Le premier chapitre est consacré à la jeunesse et à la formation de l’historien sudburois. Dorais se penche sur les enracinements familiaux, intellectuels, sociopolitiques et académiques de Gervais : son enfance à Sudbury, son cours classique au collège jésuite du Sacré-Coeur et ses études universitaires à la Laurentienne et à Ottawa. De ces (dés) enracinements, Dorais soutient que la pensée gervaisienne est marquée d’une « dualité fondamentale » (p. 56), celle d’un humanisme patriotique conjuguée à une tradition épistémologique axée sur les exigences propres de la discipline historique.

Le deuxième chapitre porte sur le positionnement de Gervais face aux mutations identitaires, sociales et institutionnelles des années 1970. Chargé de cours à l’Université Laurentienne à compter de 1972, il prendra ses distances par rapport au projet identitaire contre-culturel franco- sudburois, lui reprochant de réduire l’affirmation collective aux arts, d’oblitérer le développement économique qui est « l’enjeu fondamental » (p. 68) de la survie de l’Ontario français et surtout de négliger l’importance du passé comme référent identitaire. C’est aussi au cours des années 1970 que Gervais joua un rôle de premier plan dans la création du drapeau franco-ontarien, initiative devant être interprétée en fonction d’un objectif : non pas celui de former une nouvelle identité comme le souhaitait la Coopérative des artistes du Nouvel-Ontario, mais « d’amener la communauté franco-ontarienne à se doter d’une représentation globale et cohérente d’elle-même qui puisse s’articuler dans une synthèse entre la “nouvelle” identité franco-ontarienne provincialisée et l’ancienne identité canadienne-française » (p. 79).

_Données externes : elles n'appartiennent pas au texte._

(** Messages whose ids are all known change nothing but the flags. *)
Lemma processAll_known fetched run :
  (forall msg, msg ∈ fetched -> messageIdOf msg ∈ Run.processedIds run) ->
  processAll tzOffsetMs env now markSeen run fetched
  = ({| Run.store := Run.store run;
        Run.processedIds := Run.processedIds run;
        Run.processed_message_ids := Run.processed_message_ids run;
        Run.processedCount := Run.processedCount run;
        Run.changed := Run.changed run;
        Run.seen := Run.seen run ++ flagged markSeen fetched |}, None).
Proof.
  revert run. induction fetched as [|msg rest IH]; intros run Hknown; simpl.
  - unfold flagged. destruct markSeen; rewrite ?fmap_nil, app_nil_r; by destruct run.
  - rewrite processMessage_known by (apply Hknown; left).
    rewrite IH by (intros m Hm; apply Hknown; by right). simpl.
    by rewrite flagged_cons.
Qed.

Lemma processMessage_completed run msg run' :
  processMessage tzOffsetMs env now markSeen run msg = (run', None) ->
  idsInStep run ->
  idsInStep run'
  /\ messageIdOf msg ∈ Run.processedIds run'
  /\ Run.processedIds run ⊆ Run.processedIds run'
  /\ Run.seen run' = flagSeen markSeen (Run.seen run) msg
  /\ (NoDup (Run.processed_message_ids run) -> NoDup (Run.processed_message_ids run')).
Proof.
  intros Hstep Hinv. unfold processMessage in Hstep.
  assert (forall store count changed seen,
            messageIdOf msg ∉ Run.processedIds run ->
            let run1 :=
              {| Run.store := store;
                 Run.processedIds := {[messageIdOf msg]} ∪ Run.processedIds run;
                 Run.processed_message_ids := Run.processed_message_ids run ++ [messageIdOf msg];
                 Run.processedCount := count;
                 Run.changed := changed;
                 Run.seen := seen |} in
            idsInStep run1
            /\ messageIdOf msg ∈ Run.processedIds run1
            /\ Run.processedIds run ⊆ Run.processedIds run1
            /\ (NoDup (Run.processed_message_ids run) ->
                NoDup (Run.processed_message_ids run1))) as Hadd.
  { intros store count changed seen Hnew. simpl. split_and!.
    - intros id. simpl. rewrite elem_of_union, elem_of_singleton, elem_of_app,
        list_elem_of_singleton, (Hinv id). tauto.
    - apply elem_of_union. left. by apply elem_of_singleton.
    - apply union_subseteq_r.
    - intros Hnd. apply NoDup_app. split_and!; [done| |apply NoDup_singleton].
      intros id Hid Hid'. apply list_elem_of_singleton in Hid'. subst id.
      by apply Hinv in Hid. }
  case_decide as Hknown.
  { simplify_eq. simpl. by split_and!. }
  destruct (passesFilters env msg); simpl in Hstep.
  2: { simplify_eq.
       destruct (Hadd (Run.store run) (Run.processedCount run) (Run.changed run)
                      (flagSeen markSeen (Run.seen run) msg) Hknown) as (? & ? & ? & ?).
       by split_and!. }
  destruct (toISOString _) as [receivedAt|e]; [|done].
  destruct (applyEventToRepo _ _ _) as [store [incident|e]]; [|done].
  simplify_eq.
  destruct (Hadd store (Run.processedCount run + 1) true
                 (flagSeen markSeen (Run.seen run) msg) Hknown) as (? & ? & ? & ?).
  by split_and!.
Qed.

Lemma processAll_completed fetched run run' :
  processAll tzOffsetMs env now markSeen run fetched = (run', None) ->
  idsInStep run ->
  idsInStep run'
  /\ (forall msg, msg ∈ fetched -> messageIdOf msg ∈ Run.processedIds run')
  /\ Run.processedIds run ⊆ Run.processedIds run'
  /\ Run.seen run' = Run.seen run ++ flagged markSeen fetched
  /\ (NoDup (Run.processed_message_ids run) -> NoDup (Run.processed_message_ids run')).
Proof.
  revert run. induction fetched as [|msg rest IH]; intros run Hall Hinv; simpl in Hall.
  - simplify_eq. split_and!; try done.
    + intros msg Hmsg. by apply elem_of_nil in Hmsg.
    + unfold flagged. destruct markSeen; by rewrite ?fmap_nil, app_nil_r.
  - destruct (processMessage tzOffsetMs env now markSeen run msg) as [run1 [e|]] eqn:Hstep;
      [done|].
    destruct (processMessage_completed _ _ _ Hstep Hinv) as (Hinv1 & Hmsg & Hsub & Hseen & Hnd).
    destruct (IH run1 Hall Hinv1) as (Hinv' & Hrest & Hsub' & Hseen' & Hnd').
    split_and!; [done| |by etrans| |by auto].
    + intros m Hm. apply elem_of_cons in Hm as [->|Hm]; [by apply Hsub'|by apply Hrest].
    + rewrite Hseen', Hseen. apply flagged_cons.
Qed.



End MainFacts.

Section MainOutcome.
Variable tzOffsetMs : Z -> Z.
Variable env : gmap string string.

Lemma idsInStep_initial (store : Store.t) (ids : list string) :
  idsInStep {| Run.store := store;
               Run.processedIds := list_to_set ids;
               Run.processed_message_ids := ids;
               Run.processedCount := 0;
               Run.changed := false;
               Run.seen := [] |}.
Proof. intros id. simpl. apply elem_of_list_to_set. Qed.

(** What a run that completes leaves. *)
Lemma main_completed (now : Z) (files files' : Files.t) (fetched : list Parsed.t)
    (seen : list Z) :
  main tzOffsetMs env now files fetched = (files', seen, None) ->
  seen = flagged (envBool env "IMAP_MARK_SEEN" true) fetched
  /\ (bool_decide (envOr env "GMAIL_USER" "" = "")
      || bool_decide (envOr env "GMAIL_APP_PASSWORD" "" = "")) = false
  /\ exists ids,
       Files.state files'
       = Some (saveState now
                 {| IngestState.processed_message_ids := ids;
                    IngestState.last_run_at :=
                      IngestState.last_run_at (loadState (Files.state files)) |})
       /\ (forall msg, msg ∈ fetched -> messageIdOf msg ∈ ids)
       /\ (forall id, id ∈ IngestState.processed_message_ids (loadState (Files.state files)) ->
                      id ∈ ids)
       /\ (Files.current files' = Files.current files
           \/ Files.current files'
              = Some (updateCurrentStatusFile (Files.current files) (Files.store files') now)).
Proof.
  unfold main. destruct (_ || _); [done|].
  set (state := loadState (Files.state files)).
  destruct fetched as [|msg rest].
  { intros [= <- <-]. split; [by destruct (envBool _ _ _)|]. split; [done|].
    exists (IngestState.processed_message_ids state). split_and!.
    - simpl. by destruct state.
    - intros m Hm. by apply elem_of_nil in Hm.
    - done.
    - by left. }
  set (fetched := msg :: rest).
  destruct (processAll _ _ _ _ _ fetched) as [run [e|]] eqn:Hloop; [done|].
  intros [= <- <-].
  destruct (processAll_completed _ _ _ _ _ _ _ Hloop (idsInStep_initial _ _))
    as (Hinv & Hall & Hsub & Hseen & _).
  simpl in Hseen. split; [done|]. split; [done|].
  exists (Run.processed_message_ids run). split_and!; [done| | |].
  - intros m Hm. apply Hinv. by apply Hall.
  - intros id Hid. apply Hinv, Hsub. simpl. by apply elem_of_list_to_set.
  - simpl. destruct (Run.changed run); [by right|by left].
Qed.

Enfin, Gervais esquisse à la fin de cette période les fondements d’un projet historiographique visant à faire de l’Ontario français un objet à part entière, projet que Dorais met en relation avec le processus de la redéfinition de ses cadres de références identitaires.

Le chapitre trois dégage à partir d’une analyse du « discours historien » gervaisien « trois positionnements » (p. 101) par rapport à l’Ontario français. Le positionnement épistémologique renvoie à sa conception même de l’histoire comme agent de la mémoire collective et vecteur d’une référence identitaire. Dans cette optique, l’Ontario français est une « entité autosuffisante » (p. 103) pour Gervais. En milieu minoritaire, la relation entre désir de vérité (histoire) et le désir d’appartenance (mémoire) serait d’autant plus serrée. L’alternance de ces deux désirs est l’une des « dimensions essentielles » (p. 112) de l’épistémologie gervaisienne. Son positionnement idéologique synthétise conservatisme et nationalisme lui permettant de penser l’Ontario français comme une communauté de culture à part entière ayant son espace référentiel et méritant des structures institutionnelles autonomes à partir desquelles ses membres cherchent volontairement et consciemment à en perpétuer l’existence. Dorais traite du positionnement historiographique de Gervais à partir de « perspectives et thématiques historiques » (p. 145) : la question nationale, la « rupture tranquille » de l’Ontario français du Canada français, le « coup d’État culturel du Québec », l’enracinement territorial, les combats du Canada français et de l’Ontario français et le rôle qu’y joue l’élite.

Le quatrième chapitre aborde les interventions de Gervais sur la question de l’éducation postsecondaire en Ontario français, que cela soit par le biais du Conseil de l’enseignement en français, du ministère des Collèges et des Universités ou du Conseil de l’éducation franco-ontarienne. Il a souligné les limites des structures bilingues en enseignement postsecondaire et a plaidé pour la création d’institutions autonomes et homogènes françaises, notamment une université unilingue française.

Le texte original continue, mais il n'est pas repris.